Détails d'architecture : les retombées des arcs doubleaux se font sur des corbeaux aux motifs diversifiés de rocaille Régence. Entre ces retombées les boiseries de chêne ancien où s'inscrivent en diminution graduée les dix étages de rayonnages, se parachèvent en de gracieuses courbes qui reprennent en les soulignant celles des tympans et des vousseaux.

De l'ancien mobilier, on a pu au moins conserver trois belles et grandes tables de travail sur lesquelles viennent périodiquement s'aligner, à la belle saison, les vitrines d'expositions temporaires. La première en date, sur un thème imposé par l'actualité locale « Florilège » a été inaugurée le 28 avril 1962 par M. Julien Cain, membre de l'Institut, directeur général des Bibliothèques de France.

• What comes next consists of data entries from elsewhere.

(* ===== verification/Prelude.v ===== *)
(** * Vehicle Occlusion: a verification development

    ** The program

    The repository is a Node.js/Express backend with a React frontend.  The
    backend keeps three collections (users, uploads, detections), each one JSON
    file holding an array of records, and rewrites the whole file on every
    change.  The parts, leaves first:

    - [backend/src/services/dataService.js] (class [DataService]): the record
      store.  [readData]/[writeData] load and replace a whole collection and
      swallow I/O errors; [createX]/[updateX]/[deleteX]/[getXById]/... are
      read-modify-write sequences on one collection; [getStats] and the two
      [calculate...Stats] helpers aggregate over uploads and detections.
    - the model classes [User] ([backend/src/models/User.js]), [Upload]
      ([backend/src/models/Upload.js]) and [Detection]
      ([src/unnamed/part_001]): typed views of a record, built by a
      constructor that fills defaults with [||], saved through the record
      store.  [Detection.save] recomputes the derived fields
      ([processingDuration], [occludedVehicles], [occlusionPercentage]);
      [Detection.updateStatus] is the job state machine; [User.create] hashes
      the password with bcrypt.
    - [backend/src/middleware/errorHandler.js]: the error middleware, the
      wrapper [asyncHandler] of the route handlers and [AppError];
      [backend/src/middleware/auth.js]: authentication by JSON web token,
      roles, ownership and a per-user rate limiter.
    - [backend/src/routes/detectionRoutes.js]: the HTTP handlers for
      detections and the background job [processVehicleDetection], scheduled
      with [setTimeout] by the analyse handler.
    - [backend/src/routes/authRoutes.js], [backend/src/routes/userRoutes.js]
      and the upload routes (second part of [src/unnamed/part_000]): the
      handlers for registration and login, for the profile and the
      administration of users, and for the files multer has stored.
    - the server ([src/unnamed/part_000], first part) mounts the routers
      behind [authenticateToken] and the error middleware after them.
    - the front end: the authentication context
      ([frontend/src/context/AuthContext.js], first part), which keeps the
      signed-in user and the token and talks to [/auth] and [/users], and
      the pages (Dashboard in the second part of that file,
      [frontend/src/pages], [src/unnamed/part_002]), which load their data
      from the API with the header the context maintains.

    ** The model, file by file

    Every file of the development is on stdpp (finite maps for JS objects,
    list lookup and insert for arrays).  Each file models one part, in a
    module of its own, and opens with a comment on how its definitions
    correspond to the code.

    - [Prelude] (this file): the tactics, hint databases and the generic
      lemmas on lists that the components share.
    - [Json] (module [Js]): JavaScript values as the backend uses them
      (undefined, null, booleans, numbers, strings, instants, arrays, objects
      as [gmap string value]), with truthiness, [||], [===], property access,
      spread, [JSON.parse(JSON.stringify(v))] ([Js.jsonify]), arithmetic and
      the string methods the code calls.  What the host decides (printing and
      parsing numbers and dates, [parseInt], the order of the keys of an
      object) is the interface [Js.Coercions], with the laws the proofs use.
    - [Task]: the effects.  A program is a finite tree ([Task.task]) whose
      nodes are events answered by the environment (read or write a JSON
      file, read the clock, draw a uuid, sleep, set a timer, bcrypt, sign or
      verify a token) and whose leaves return or throw.  [Task.run] executes
      a program sequentially against a [Task.world] (file system, clock,
      counters, pending timers); [Task.step] executes one awaited event.  The
      sources of uuids, elapsed time, salts, hashes and tokens are the
      interface [Task.Runtime].
    - [Http]: requests and responses, what a middleware does with a request
      ([Http.passed]), calls of static methods by name ([Http.call]: a
      [TypeError] when the class has no such static), and the array methods
      whose callback reads a property.
    - [DataService]: one definition per method of the class [DataService]
      that reads or changes a collection, the invariant of the store
      ([store_inv]) and the reachable worlds.
    - [Concurrency]: pools of programs interleaved at their awaits, as the
      event loop runs them ([interleave], the relation [sched]).
    - [DetectionModel] (module [Detection]): the class [Detection]:
      constructor, virtual properties, statics, [save], [remove],
      [addAnnotation], [updateStatus], [createSampleDetection].
    - [Lifecycle]: the job state machine of the specification (spec.md,
      section 4.3) and the abstraction from an instance to a state of it.
    - [Statistics]: [getStats], [calculateVehicleStats],
      [calculateOcclusionStats] of the data service.
    - [ErrorHandler]: [errorHandler], [notFound], [asyncHandler], [AppError],
      and a route as the server mounts it ([route]).
    - [UserModel] (module [User]) and [UploadModel] (module [Upload]): the
      two other model classes, every method but [Upload.sizeFormatted].
    - [DetectionRoutes]: the six handlers and [processVehicleDetection].
    - [Auth]: [authenticateToken], [authorizeRoles],
      [checkResourceOwnership], [userRateLimit], [generateToken],
      [optionalAuth].
    - [AuthRoutes], [UserRoutes], [UploadRoutes]: the handlers of the three
      routers, named after their routes, and the file filter of multer.
      What a Joi schema makes of a body is the interface [Http.Joi];
      [fs.unlink] is the event [Task.Unlink].
    - [Server]: a router behind [authenticateToken] and in front of
      [errorHandler] ([Server.protected]), the health and root endpoints.
    - [AuthContext]: the provider of the front end as a [client] (the
      state of [useReducer], the token item of [localStorage], the
      [Authorization] header of the API client, the toasts): the reducer
      on the actions the file dispatches, the effect on the token, and
      [checkAuth], [login], [register], [logout], [updateUser],
      [clearError], [continueAsGuest] as functions on the client, for a
      server that is the argument [api].
    - [Pages]: the effects and handlers of Dashboard, History,
      DetectionResults, Profile and Upload, each a function on the
      [useState] state of its page.
    - [EndToEnd]: the front end with the routes of the server as its
      [api]: the request a handler receives and the answer as the API
      client delivers it ([EndToEnd.axios]).

    An instance of a class is the object [this], a [Js.value]; a method that
    assigns to [this] returns the instance it leaves, and a method that
    throws loses it.  State that lives in a closure (the [Map] of
    [userRateLimit]) is passed in and returned.

    ** What the theorems show

    - [DataService]: the functional behaviour of create, update and delete
      on the detections (what is returned, what is stored, what is left
      alone), the round trip create-then-get, the invariant of the store
      along every sequence of requests, and the error paths the code
      swallows (a corrupt file reads as empty, a failed write is not
      reported, one upload may get several detections).
    - [Concurrency]: two creations whose reads come before the first write
      lose a record; the serial schedule agrees with sequential execution;
      every program scheduled alone terminates with the result of [run], and
      every pool has a schedule that finishes all its programs.
    - [DetectionModel]: [save] recomputes the derived counters and the
      duration, and trusts [totalVehicles]; [updateStatus] accepts every
      transition, stamps start and end once, and reopens finished jobs; the
      virtual properties; the round trip of [create] and [findById].
    - [Lifecycle]: [updateStatus] implements every transition the machine of
      the specification allows (a forward simulation), and the converse
      fails.
    - [ErrorHandler], [DetectionRoutes], [Server]: the statuses the error
      middleware assigns; every detection route answers 500, alone and
      behind authentication, because the handlers call statics the model
      classes do not define; [processVehicleDetection] completes a stored
      detection with the recomputed counters, and terminates.
    - [Auth]: authentication is sound; the log of the rate limiter is
      bounded; [optionalAuth] never signs anyone in; the limiter throws for
      the users of the application.
    - [UserModel], [Statistics]: passwords are stored hashed and compare
      back; the e-mail test decides the language of its pattern; the
      statistics do not see the vehicles the models store.
    - [AuthRoutes], [UserRoutes], [UploadRoutes]: a login with the right
      password answers the token and stamps the last login; the user
      routes that go to the store answer 500, as the detection routes do;
      an upload is stored without its owner and its kind; a file of
      another type is refused with 400.
    - [AuthContext], [Pages]: along every sequence of logins, logouts,
      updates and guest sessions the stored token and the header are those
      of the state (an invariant of the step relation [AuthContext.step]);
      what a login that is accepted or refused leaves; the demo result of
      a guest is within its ranges.
    - [EndToEnd]: a login of the front end against the login route ends
      with the token the server signed in the state, in [localStorage] and
      in the header; a guest is refused by every protected router; the
      profile form always ends with the message of a [TypeError].

    Theorems with hypotheses are applied to a concrete input at the end of
    their file.

    ** Bounds and fuel

    No definition uses fuel: programs are finite trees, every run is by
    structural recursion, and the schedules of [Concurrency] are lists.
    Numbers are exact rationals kept in lowest terms, with [NaN] apart and
    without infinities: a quotient by zero is [NaN], and the code divides
    by what it has tested.  Where floating point rounds, the model does not
    ([toFixed(2)] is taken on the exact value).  A string is a sequence of
    code units below 256; case conversion is that of ASCII.  An ISO-8601
    timestamp and the [Date] it parses to are both the instant they denote
    ([Js.VTime]).  Objects have no key order of their own: where the code
    depends on it ([Object.keys]), the order is the host's
    ([Js.key_order]).  Properties inherited from [Object.prototype] are not
    modelled.

    The front end is run one call at a time: a function of the context or
    of a page is followed to its end before the next starts, and the
    effect on the token runs with the dispatch that changes it.  The
    numbers [Math.random] returns and the readings of the clock of the
    browser are arguments.

    ** Not modelled

    - [Upload.sizeFormatted]: a floor of a quotient of floating-point
      logarithms.
    - The storage callback of multer (the name of a stored file, by
      [path.extname]) and multer itself: a handler starts with [req.file]
      or [req.files] as multer left them.
    - The libraries the server configures (helmet, cors, morgan, the
      express rate limiter, the body parsers) and [app.listen]; how
      Express matches a path to a route.
    - The JSX of the components, the navigation and the [FileReader]; the
      API client ([services/api.js] is not among the sources), so that the
      path a page requests is not matched against the routes of the
      server.
    - Console logging, the JSON text on disk (a file is the value it parses
      to, or [Corrupt]) and partial writes (a write succeeds as a whole or
      leaves the file as it was).
    - A [find] or [filter] callback of the record store that meets a [null]
      element of a collection throws in the code; the store never writes
      one, and [DataService] answers as if the element had no id. *)

From stdpp Require Export base tactics option list strings pretty gmap.
From Stdlib Require Export ZArith QArith Qabs.
Close Scope Q_scope.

En dehors de ces expositions au rythme irrégulier, les personnes qui ne se contenteraient pas de voir la Bibliothèque de l'extérieur, pourront être accompagnées dans la salle ancienne pendant les heures d'ouverture de la bibliothèque, tous les jours ouvrables de l'année scolaire de 9 h à 12 h et de 16 h à 19 h et pendant les vacances en prévenant de leur visite. Les groupes qui auront pris rendez-vous bénéficieront d'une visite commentée, que la salle renferme ou non une exposition temporaire.